Mugabe’s campaign of murder and intimidation didn’t strike Churkin as “illegitimate and dangerous” — only the U.N. resolution to bring a halt to it was “illegitimate and dangerous.” Shameful. Meanwhile, China is hosting the Olympics, a celebration of the human spirit, while defending Mugabe’s right to crush his own people’s spirit.
But when it comes to pure, rancid moral corruption, no one can top South Africa’s president, Thabo Mbeki, and his stooge at the U.N., Dumisani Kumalo. They have done everything they can to prevent any meaningful U.N. pressure on the Mugabe dictatorship.
As The Times reported, America’s U.N. ambassador, Zalmay Khalilzad, “accused South Africa of protecting the ‘horrible regime in Zimbabwe,’ ” calling this particularly disturbing given that it was precisely international economic sanctions that brought down South Africa’s apartheid government, which had long oppressed that country’s blacks.
So let us now coin the Mbeki Rule: When whites persecute blacks, no amount of U.N. sanctions is too much. And when blacks persecute blacks, any amount of U.N. sanctions is too much.

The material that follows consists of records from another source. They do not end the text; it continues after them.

(* ===== verification/GenMonaco.v ===== *)
(** * GenMonaco: the type definitions of the editor (dsl/src/codegen/gen-monaco.ts)

    As in GenTs.v a tilde in a line's text stands for a double quote. *)

From S2P Require Import Prelude Collections JsNumber JsValue StableStringify Json AstExtractor CodegenUtils Registry Endpoints TaskRegistry GenTs.

(** ** Options *)

Definition monaco_type (p : TaskParamEntry) : string :=
  let type := tparam_type p in
  let tsType :=
    if String.eqb type "int" then if is_key_param p then "KeyToken" else "number"
    else if String.eqb type "float" then "number"
    else if String.eqb type "bool" then "boolean"
    else if String.eqb type "string" then "string"
    else if String.eqb type "expr_id" then "ExprNode | number"
    else if String.eqb type "pred_id" then "PredNode"
    else if String.eqb type "node_ref" then "CandidateSet"
    else "unknown" in
  if tparam_nullable p then tsType +:+ " | null" else tsType.

Definition generateMonacoOptsType (task : TaskEntry) : string :=
  let parts := map (λ p, tsName p +:+ (if tparam_required p then EmptyString else "?") +:+ ": " +:+
                         monaco_type p)
                 (filter (λ p, tparam_name p ≠ "trace") (params task)) ++ ["trace?: string"] in
  "{ " +:+ join "; " parts +:+ " }".

Definition method_line (nt : named_task) : string :=
  "    " +:+ nt.2 +:+ "(opts: " +:+ generateMonacoOptsType nt.1 +:+ "): CandidateSet;".

(** The tasks outside [core], by namespace. *)
Definition by_namespace (l : list named_task) : list (string * list named_task) :=
  group_by (λ t, default EmptyString (opToNamespace (op t.1))) (filter (λ t, in_core t = false) l).

Definition monaco_header : list string :=
  ["// AUTO-GENERATED from registries - DO NOT EDIT";
   "// Generated by dsl/src/codegen.ts from registry/*.toml";
   "// Regenerate with: pnpm -C dsl run gen";
   EmptyString;
   "/**";
   " * Monaco-compatible type definitions for the Ranking DSL.";
   " * Use with monaco.languages.typescript.typescriptDefaults.addExtraLib()";
   " */";
   "export const DSL_TYPES = `";
   "declare module '@ranking-dsl/runtime' {";
   "  // =====================================================";
   "  // Token types";
   "  // =====================================================";
   EmptyString;
   "  export interface KeyToken {";
   "    readonly kind: 'Key';";
   "    readonly id: number;";
   "    readonly name: string;";
   "    // Natural expression support: Key.x * 10, Key.x + Key.y";
   "    // These are compile-time only - the compiler extracts them via AST";
   "    valueOf(): number;";
   "  }";
   EmptyString;
   "  export interface ParamToken {";
   "    readonly kind: 'Param';";
   "    readonly id: number;";
   "    readonly name: string;";
   "    // Natural expression support: P.weight * 0.5";
   "    valueOf(): number;";
   "  }";
   EmptyString;
   "  /**";
   "   * Branded EndpointId type for type-safe endpoint references.";
   "   * Use EP.redis.* or EP.http.* to get valid endpoint IDs.";
   "   */";
   "  export type EndpointId = string & { readonly __brand: 'EndpointId' };";
   EmptyString;
   "  // =====================================================";
   "  // Expression types";
   "  // =====================================================";
   EmptyString;
   "  export type ExprNode =";
   "    | { op: 'const_number'; value: number }";
   "    | { op: 'const_null' }";
   "    | { op: 'key_ref'; key_id: number }";
   "    | { op: 'param_ref'; param_id: number }";
   "    | { op: 'add'; a: ExprNode; b: ExprNode }";
   "    | { op: 'sub'; a: ExprNode; b: ExprNode }";
   "    | { op: 'mul'; a: ExprNode; b: ExprNode }";
   "    | { op: 'neg'; x: ExprNode }";
   "    | { op: 'coalesce'; a: ExprNode; b: ExprNode };";
   EmptyString;
   "  // =====================================================";
   "  // Predicate types";
   "  // =====================================================";
   EmptyString;
   "  export type PredNode =";
   "    | { op: 'const_bool'; value: boolean }";
   "    | { op: 'and'; a: PredNode; b: PredNode }";
   "    | { op: 'or'; a: PredNode; b: PredNode }";
   "    | { op: 'not'; x: PredNode }";
   "    | { op: 'cmp'; cmp: '==' | '!=' | '<' | '<=' | '>' | '>='; a: ExprNode; b: ExprNode }";
   "    | { op: 'in'; lhs: ExprNode; list: (number | string)[] }";
   "    | { op: 'is_null'; x: ExprNode }";
   "    | { op: 'not_null'; x: ExprNode }";
   "    | { op: 'regex'; key_id: number; pattern: { kind: 'literal'; value: string } | { kind: 'param'; param_id: number }; flags: string };";
   EmptyString;
   "  // =====================================================";
   "  // Expression builder (E)";
   "  // =====================================================";
   EmptyString;
   "  export const E: {";
   "    const(value: number): ExprNode;";
   "    constNull(): ExprNode;";
   "    key(token: KeyToken): ExprNode;";
   "    param(token: ParamToken): ExprNode;";
   "    add(a: ExprNode, b: ExprNode): ExprNode;";
   "    sub(a: ExprNode, b: ExprNode): ExprNode;";
   "    mul(a: ExprNode, b: ExprNode): ExprNode;";
   "    neg(a: ExprNode): ExprNode;";
   "    coalesce(a: ExprNode, b: ExprNode): ExprNode;";
   "  };";
   EmptyString;
   "  // =====================================================";
   "  // Predicate builder (Pred)";
   "  // =====================================================";
   EmptyString;
   "  export const Pred: {";
   "    constBool(value: boolean): PredNode;";
   "    and(a: PredNode, b: PredNode): PredNode;";
   "    or(a: PredNode, b: PredNode): PredNode;";
   "    not(x: PredNode): PredNode;";
   "    cmp(op: '==' | '!=' | '<' | '<=' | '>' | '>=', a: ExprNode, b: ExprNode): PredNode;";
   "    in(lhs: ExprNode, list: (number | string)[]): PredNode;";
   "    isNull(a: ExprNode): PredNode;";
   "    notNull(a: ExprNode): PredNode;";
   "    regex(key: KeyToken, pattern: string | ParamToken, flags?: '' | 'i'): PredNode;";
   "  };";
   EmptyString;
   "  // =====================================================";
   "  // Plan context and CandidateSet";
   "  // =====================================================";
   EmptyString].
Definition monaco_plan : list string :=
  ["  export interface PlanConfig {";
   "    name: string;";
   "    build: (ctx: PlanCtx) => CandidateSet;";
   "  }";
   EmptyString;
   "  export function definePlan(config: PlanConfig): void;";
   EmptyString;
   "  /**";
   "   * Coalesce function for null handling in natural expressions.";
   "   * Usage: Key.score * coalesce(P.weight, 0.2)";
   "   * Extracted by the compiler at compile-time.";
   "   */";
   "  export function coalesce(a: KeyToken | ParamToken | number | null, b: KeyToken | ParamToken | number): number;";
   EmptyString].
Definition monaco_globals : list string :=
  ["// =====================================================";
   "// Global declarations (injected by compiler)";
   "// =====================================================";
   EmptyString;
   "type _KeyToken = import('@ranking-dsl/runtime').KeyToken;";
   "type _ParamToken = import('@ranking-dsl/runtime').ParamToken;";
   "type _PredNode = import('@ranking-dsl/runtime').PredNode;";
   "type _EndpointId = import('@ranking-dsl/runtime').EndpointId;";
   EmptyString].

Section locale.
Context (localeCompare : string → string → comparison).

Definition sorted_groups {A} (m : list (string * A)) : list (string * A) :=
  js_sort (cmp_on localeCompare fst) m.

(** The interface of a namespace. *)
Definition namespace_interface (suffix : string) (g : string * list named_task) : list string :=
  ["  export interface " +:+ capitalize g.1 +:+ suffix +:+ " {"] ++ map method_line g.2 ++
  ["  }"; EmptyString].

(** An interface with the core tasks and a member for each namespace. *)
Definition core_interface (name suffix : string) (core : list named_task) (namespaces : list string)
    (more : list string) : list string :=
  ["  export interface " +:+ name +:+ " {"] ++ map method_line core ++
  map (λ ns, "    " +:+ ns +:+ ": " +:+ capitalize ns +:+ suffix +:+ ";") (sort_strings namespaces) ++
  more ++ ["  }"; EmptyString].

Definition registry_section (title : string) : list string :=
  ["  // ====================================================="; "  // " +:+ title;
   "  // ====================================================="; EmptyString].

(** The members of [EP], at an indentation. *)
Definition ep_members (indent type : string) (byKind : list (string * list EndpointEntry)) : list string :=
  flat_map (λ g,
    [indent +:+ "readonly " +:+ g.1 +:+ ": {"] ++
    map (λ ep, indent +:+ "  readonly " +:+ endpoint_name ep +:+ ": " +:+ type +:+ ";") g.2 ++
    [indent +:+ "};"]) (sorted_groups byKind).

Definition generateMonacoTypes (keys : list KeyEntry) (params : list ParamEntry)
    (registry : TaskRegistry) (endpoints : list EndpointEntry) : result string :=
  ts ← with_methods (tasks registry);
  let core l := filter (λ t, in_core t = true) l in
  let source := sourceTasks ts in
  let transform := transformTasks ts in
  let sourceNs := by_namespace source in
  let transformNs := by_namespace transform in
  let byKind := group_by endpoint_kind endpoints in
  Ok (unlines (monaco_header ++
    flat_map (namespace_interface "SourceTasks") (sorted_groups sourceNs) ++
    flat_map (namespace_interface "Tasks") (sorted_groups transformNs) ++
    core_interface "PlanCtx" "SourceTasks" (core source) (map fst sourceNs)
      ["    requireCapability(capId: string, payload?: unknown): void;"] ++
    core_interface "CandidateSet" "Tasks" (core transform) (map fst transformNs) [] ++
    monaco_plan ++
    registry_section "Key registry (generated from keys.toml)" ++
    ["  export const Key: {"] ++
    map (λ k, "    readonly " +:+ key_name k +:+ ": KeyToken;") keys ++
    ["  };"; EmptyString] ++
    registry_section "Param registry (generated from params.toml)" ++
    ["  export const P: {"] ++
    map (λ p, "    readonly " +:+ param_name p +:+ ": ParamToken;") params ++
    ["  };"; EmptyString] ++
    registry_section "Endpoint registry (generated from endpoints.*.toml)" ++
    ["  export const EP: {"] ++
    ep_members "    " "EndpointId" byKind ++
    ["  };"; "}"; EmptyString] ++
    monaco_globals ++
    ["declare const Key: {"] ++
    map (λ k, "  readonly " +:+ key_name k +:+ ": _KeyToken;") keys ++
    ["};"; EmptyString; "declare const P: {"] ++
    map (λ p, "  readonly " +:+ param_name p +:+ ": _ParamToken;") params ++
    ["};"; EmptyString; "declare const EP: {"] ++
    ep_members "  " "_EndpointId" byKind ++
    ["};"; EmptyString;
     "declare function coalesce(a: _KeyToken | _ParamToken | number | null, b: _KeyToken | _ParamToken | number): number;";
     EmptyString;
     "declare function regex(key: _KeyToken, pattern: string | _ParamToken, flags?: '' | 'i'): _PredNode;";
     "`;";
     EmptyString])).
End locale.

Which brings me back to America. Perfect we are not, but America still has some moral backbone. There are travesties we will not tolerate. The U.N. vote on Zimbabwe demonstrates that this is not true for these “popular” countries — called Russia or China or South Africa — that have no problem siding with a man who is pulverizing his own people.
So, yes, we’re not so popular in Europe and Asia anymore. I guess they would prefer a world in which America was weaker, where leaders with the values of Vladimir Putin and Thabo Mbeki had a greater say, and where the desperate voices for change in Zimbabwe would, well, just shut up.